In the entries below, find each line bearing the string "what" and copy it.

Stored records
BEGIN
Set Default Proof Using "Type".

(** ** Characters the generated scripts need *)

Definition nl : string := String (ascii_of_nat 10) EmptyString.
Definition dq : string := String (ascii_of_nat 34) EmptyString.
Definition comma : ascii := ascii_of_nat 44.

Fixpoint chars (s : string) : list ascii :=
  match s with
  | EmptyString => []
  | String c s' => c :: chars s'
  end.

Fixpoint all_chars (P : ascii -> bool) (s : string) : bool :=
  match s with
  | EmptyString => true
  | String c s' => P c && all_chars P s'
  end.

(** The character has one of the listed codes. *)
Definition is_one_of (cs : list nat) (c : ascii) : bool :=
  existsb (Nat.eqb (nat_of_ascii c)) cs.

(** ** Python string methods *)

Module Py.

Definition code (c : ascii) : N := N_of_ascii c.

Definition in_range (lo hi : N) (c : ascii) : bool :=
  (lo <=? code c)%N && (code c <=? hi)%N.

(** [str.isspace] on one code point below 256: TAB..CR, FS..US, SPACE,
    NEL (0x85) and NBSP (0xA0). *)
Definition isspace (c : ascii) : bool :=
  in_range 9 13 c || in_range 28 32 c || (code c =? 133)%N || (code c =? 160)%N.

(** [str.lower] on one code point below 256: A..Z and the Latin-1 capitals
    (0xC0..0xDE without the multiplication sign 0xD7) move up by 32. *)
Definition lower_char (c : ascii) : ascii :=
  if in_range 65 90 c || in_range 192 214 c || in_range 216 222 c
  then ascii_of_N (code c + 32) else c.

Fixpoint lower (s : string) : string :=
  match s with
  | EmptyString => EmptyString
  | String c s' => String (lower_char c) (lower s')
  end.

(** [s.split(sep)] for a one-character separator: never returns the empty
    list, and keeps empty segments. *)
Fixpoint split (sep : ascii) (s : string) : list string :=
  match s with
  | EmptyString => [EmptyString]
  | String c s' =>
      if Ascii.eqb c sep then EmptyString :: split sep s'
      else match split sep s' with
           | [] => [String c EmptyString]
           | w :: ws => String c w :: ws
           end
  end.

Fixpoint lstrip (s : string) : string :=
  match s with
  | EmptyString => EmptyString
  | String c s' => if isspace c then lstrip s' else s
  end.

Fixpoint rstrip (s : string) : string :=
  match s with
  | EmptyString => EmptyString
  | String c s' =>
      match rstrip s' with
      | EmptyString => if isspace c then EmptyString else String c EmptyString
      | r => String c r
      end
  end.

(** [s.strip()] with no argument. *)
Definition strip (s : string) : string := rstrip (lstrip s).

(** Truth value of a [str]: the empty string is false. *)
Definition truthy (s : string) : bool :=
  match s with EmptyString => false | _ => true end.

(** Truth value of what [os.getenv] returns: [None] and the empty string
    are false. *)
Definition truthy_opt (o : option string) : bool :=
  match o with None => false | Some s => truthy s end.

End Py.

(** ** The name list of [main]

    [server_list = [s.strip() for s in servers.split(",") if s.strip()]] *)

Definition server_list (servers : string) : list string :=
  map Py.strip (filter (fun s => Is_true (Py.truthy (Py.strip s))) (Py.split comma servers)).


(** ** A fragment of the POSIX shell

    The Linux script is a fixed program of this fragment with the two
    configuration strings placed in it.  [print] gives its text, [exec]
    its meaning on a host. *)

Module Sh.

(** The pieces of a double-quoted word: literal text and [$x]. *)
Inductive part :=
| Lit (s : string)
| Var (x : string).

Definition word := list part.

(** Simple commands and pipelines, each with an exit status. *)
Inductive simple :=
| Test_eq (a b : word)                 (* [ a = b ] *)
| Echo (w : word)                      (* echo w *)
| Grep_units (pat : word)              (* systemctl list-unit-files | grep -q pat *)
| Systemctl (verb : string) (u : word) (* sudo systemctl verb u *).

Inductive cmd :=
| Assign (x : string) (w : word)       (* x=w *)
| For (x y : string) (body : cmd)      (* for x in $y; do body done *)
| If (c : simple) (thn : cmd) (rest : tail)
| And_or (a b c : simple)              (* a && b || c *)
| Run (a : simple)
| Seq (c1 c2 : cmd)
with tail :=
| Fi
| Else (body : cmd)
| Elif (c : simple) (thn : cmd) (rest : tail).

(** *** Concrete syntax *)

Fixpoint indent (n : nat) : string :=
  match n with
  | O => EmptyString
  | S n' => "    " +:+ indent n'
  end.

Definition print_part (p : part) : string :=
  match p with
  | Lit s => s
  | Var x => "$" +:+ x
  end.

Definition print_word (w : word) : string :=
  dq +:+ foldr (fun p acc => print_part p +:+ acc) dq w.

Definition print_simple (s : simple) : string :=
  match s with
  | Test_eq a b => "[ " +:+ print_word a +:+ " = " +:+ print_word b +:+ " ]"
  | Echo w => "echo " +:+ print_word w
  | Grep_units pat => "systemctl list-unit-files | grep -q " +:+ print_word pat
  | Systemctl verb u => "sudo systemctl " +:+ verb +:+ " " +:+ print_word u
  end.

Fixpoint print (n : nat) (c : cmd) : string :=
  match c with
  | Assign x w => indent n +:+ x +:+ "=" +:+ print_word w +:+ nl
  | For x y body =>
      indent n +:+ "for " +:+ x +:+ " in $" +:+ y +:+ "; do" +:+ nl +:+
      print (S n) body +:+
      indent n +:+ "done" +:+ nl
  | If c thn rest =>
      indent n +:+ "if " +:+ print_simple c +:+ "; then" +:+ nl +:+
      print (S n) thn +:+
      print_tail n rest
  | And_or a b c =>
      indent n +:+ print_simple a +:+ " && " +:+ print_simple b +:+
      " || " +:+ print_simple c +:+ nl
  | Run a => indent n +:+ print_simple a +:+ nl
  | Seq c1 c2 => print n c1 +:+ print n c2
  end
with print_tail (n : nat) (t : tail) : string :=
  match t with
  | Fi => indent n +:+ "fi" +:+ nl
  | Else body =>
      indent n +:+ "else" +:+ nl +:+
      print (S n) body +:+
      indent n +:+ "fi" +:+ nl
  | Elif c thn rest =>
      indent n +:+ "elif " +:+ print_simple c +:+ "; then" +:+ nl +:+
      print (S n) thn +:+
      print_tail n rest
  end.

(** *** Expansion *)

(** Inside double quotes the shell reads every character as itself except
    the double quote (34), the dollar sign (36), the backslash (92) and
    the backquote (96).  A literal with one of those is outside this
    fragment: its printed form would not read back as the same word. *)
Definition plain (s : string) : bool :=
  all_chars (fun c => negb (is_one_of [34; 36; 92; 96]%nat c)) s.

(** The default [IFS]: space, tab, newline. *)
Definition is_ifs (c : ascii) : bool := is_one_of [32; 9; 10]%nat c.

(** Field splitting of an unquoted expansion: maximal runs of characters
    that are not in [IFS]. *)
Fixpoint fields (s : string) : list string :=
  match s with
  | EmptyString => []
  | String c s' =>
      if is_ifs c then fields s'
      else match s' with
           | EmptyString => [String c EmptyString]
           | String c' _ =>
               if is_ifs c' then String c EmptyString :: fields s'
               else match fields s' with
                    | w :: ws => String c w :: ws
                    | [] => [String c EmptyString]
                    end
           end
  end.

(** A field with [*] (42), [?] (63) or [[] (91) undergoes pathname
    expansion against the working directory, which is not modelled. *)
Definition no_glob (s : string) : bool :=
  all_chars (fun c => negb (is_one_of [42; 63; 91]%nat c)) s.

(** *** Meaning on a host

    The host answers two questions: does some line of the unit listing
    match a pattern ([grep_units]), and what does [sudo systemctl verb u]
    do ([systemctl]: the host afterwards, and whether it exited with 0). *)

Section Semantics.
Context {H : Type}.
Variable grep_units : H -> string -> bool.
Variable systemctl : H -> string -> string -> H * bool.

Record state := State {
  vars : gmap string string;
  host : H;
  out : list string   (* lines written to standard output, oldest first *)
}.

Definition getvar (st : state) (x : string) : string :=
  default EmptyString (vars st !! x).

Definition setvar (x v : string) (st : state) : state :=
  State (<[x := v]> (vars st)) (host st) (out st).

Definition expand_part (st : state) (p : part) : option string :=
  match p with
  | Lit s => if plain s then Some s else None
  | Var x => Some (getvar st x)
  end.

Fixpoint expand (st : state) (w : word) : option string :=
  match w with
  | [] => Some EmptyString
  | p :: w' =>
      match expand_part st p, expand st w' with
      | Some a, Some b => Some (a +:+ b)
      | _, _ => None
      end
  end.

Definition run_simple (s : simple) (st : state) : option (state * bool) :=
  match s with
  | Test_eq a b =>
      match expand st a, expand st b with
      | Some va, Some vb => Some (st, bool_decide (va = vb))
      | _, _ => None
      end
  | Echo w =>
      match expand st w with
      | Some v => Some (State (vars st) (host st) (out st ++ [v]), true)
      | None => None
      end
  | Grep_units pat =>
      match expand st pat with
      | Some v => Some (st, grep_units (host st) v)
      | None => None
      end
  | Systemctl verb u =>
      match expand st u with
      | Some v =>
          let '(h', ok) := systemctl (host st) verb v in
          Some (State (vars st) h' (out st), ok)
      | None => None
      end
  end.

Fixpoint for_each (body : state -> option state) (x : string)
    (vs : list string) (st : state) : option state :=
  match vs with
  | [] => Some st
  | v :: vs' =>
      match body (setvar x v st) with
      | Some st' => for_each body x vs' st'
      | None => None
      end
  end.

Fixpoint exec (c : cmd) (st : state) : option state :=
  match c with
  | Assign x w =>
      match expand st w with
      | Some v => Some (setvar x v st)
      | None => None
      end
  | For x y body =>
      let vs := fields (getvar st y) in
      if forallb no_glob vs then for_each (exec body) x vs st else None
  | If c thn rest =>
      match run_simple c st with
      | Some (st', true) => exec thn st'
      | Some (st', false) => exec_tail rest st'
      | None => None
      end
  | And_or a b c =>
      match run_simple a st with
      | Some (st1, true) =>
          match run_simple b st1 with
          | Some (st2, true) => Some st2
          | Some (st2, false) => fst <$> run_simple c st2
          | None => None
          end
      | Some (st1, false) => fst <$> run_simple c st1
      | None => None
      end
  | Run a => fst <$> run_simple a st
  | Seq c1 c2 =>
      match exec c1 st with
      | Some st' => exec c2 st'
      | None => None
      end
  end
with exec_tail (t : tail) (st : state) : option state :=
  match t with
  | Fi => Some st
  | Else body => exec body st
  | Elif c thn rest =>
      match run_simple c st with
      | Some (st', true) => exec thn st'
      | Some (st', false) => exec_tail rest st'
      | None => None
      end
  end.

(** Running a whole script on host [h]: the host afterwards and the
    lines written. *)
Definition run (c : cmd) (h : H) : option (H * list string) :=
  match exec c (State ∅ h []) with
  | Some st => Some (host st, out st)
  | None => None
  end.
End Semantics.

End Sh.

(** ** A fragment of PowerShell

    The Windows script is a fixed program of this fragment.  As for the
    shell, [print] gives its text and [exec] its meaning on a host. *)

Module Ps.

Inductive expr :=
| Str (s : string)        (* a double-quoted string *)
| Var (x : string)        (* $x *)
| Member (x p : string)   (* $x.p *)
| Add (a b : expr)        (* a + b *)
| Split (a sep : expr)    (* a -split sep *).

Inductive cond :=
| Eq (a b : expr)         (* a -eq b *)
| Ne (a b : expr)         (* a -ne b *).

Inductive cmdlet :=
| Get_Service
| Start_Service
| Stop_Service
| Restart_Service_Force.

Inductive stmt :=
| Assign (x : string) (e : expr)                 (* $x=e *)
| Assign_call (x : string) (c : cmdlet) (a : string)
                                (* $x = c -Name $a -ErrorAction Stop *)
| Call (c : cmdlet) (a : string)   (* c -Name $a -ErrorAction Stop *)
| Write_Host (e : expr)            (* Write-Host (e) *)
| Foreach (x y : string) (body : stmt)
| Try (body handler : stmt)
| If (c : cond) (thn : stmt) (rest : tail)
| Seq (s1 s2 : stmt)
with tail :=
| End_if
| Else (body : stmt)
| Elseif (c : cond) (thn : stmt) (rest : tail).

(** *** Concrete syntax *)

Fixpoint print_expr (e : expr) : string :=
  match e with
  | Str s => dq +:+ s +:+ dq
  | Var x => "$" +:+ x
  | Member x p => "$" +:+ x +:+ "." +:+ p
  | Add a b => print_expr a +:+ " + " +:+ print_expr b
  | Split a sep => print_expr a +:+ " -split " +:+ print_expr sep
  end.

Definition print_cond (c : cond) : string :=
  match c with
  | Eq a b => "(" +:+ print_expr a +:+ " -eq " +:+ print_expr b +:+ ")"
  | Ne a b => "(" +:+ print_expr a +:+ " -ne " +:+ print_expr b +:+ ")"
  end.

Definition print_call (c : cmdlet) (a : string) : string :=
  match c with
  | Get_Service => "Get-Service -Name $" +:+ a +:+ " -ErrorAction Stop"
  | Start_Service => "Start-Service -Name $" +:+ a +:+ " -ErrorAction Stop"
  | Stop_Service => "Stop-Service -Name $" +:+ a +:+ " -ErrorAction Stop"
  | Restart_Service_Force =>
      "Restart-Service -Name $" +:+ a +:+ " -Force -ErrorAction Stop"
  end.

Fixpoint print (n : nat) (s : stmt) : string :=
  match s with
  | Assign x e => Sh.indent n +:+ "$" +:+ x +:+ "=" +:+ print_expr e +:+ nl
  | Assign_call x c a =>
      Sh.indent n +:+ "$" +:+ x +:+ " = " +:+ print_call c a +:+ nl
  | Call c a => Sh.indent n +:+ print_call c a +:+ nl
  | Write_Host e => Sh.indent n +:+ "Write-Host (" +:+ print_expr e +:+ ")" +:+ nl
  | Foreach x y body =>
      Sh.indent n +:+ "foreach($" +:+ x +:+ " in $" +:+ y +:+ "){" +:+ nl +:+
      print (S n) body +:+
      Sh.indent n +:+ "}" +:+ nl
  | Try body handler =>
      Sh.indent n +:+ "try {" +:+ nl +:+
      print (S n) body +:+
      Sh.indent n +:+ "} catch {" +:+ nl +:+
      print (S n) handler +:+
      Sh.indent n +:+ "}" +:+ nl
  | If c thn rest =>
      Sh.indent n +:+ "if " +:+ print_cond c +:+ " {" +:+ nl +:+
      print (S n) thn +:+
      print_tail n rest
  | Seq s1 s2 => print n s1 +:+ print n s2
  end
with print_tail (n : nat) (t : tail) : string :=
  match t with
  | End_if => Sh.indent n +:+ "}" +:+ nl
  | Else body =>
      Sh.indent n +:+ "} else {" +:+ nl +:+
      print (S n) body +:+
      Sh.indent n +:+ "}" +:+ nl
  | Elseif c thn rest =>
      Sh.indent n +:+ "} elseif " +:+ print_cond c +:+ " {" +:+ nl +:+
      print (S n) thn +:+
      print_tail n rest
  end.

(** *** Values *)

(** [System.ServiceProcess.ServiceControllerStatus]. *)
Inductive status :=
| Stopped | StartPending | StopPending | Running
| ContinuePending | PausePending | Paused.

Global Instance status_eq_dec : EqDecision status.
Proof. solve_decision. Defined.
END
EXERCISE RESPONSE:
(** Truth value of what [os.getenv] returns: [None] and the empty string
    match a pattern ([grep_units]), and what does [sudo systemctl verb u]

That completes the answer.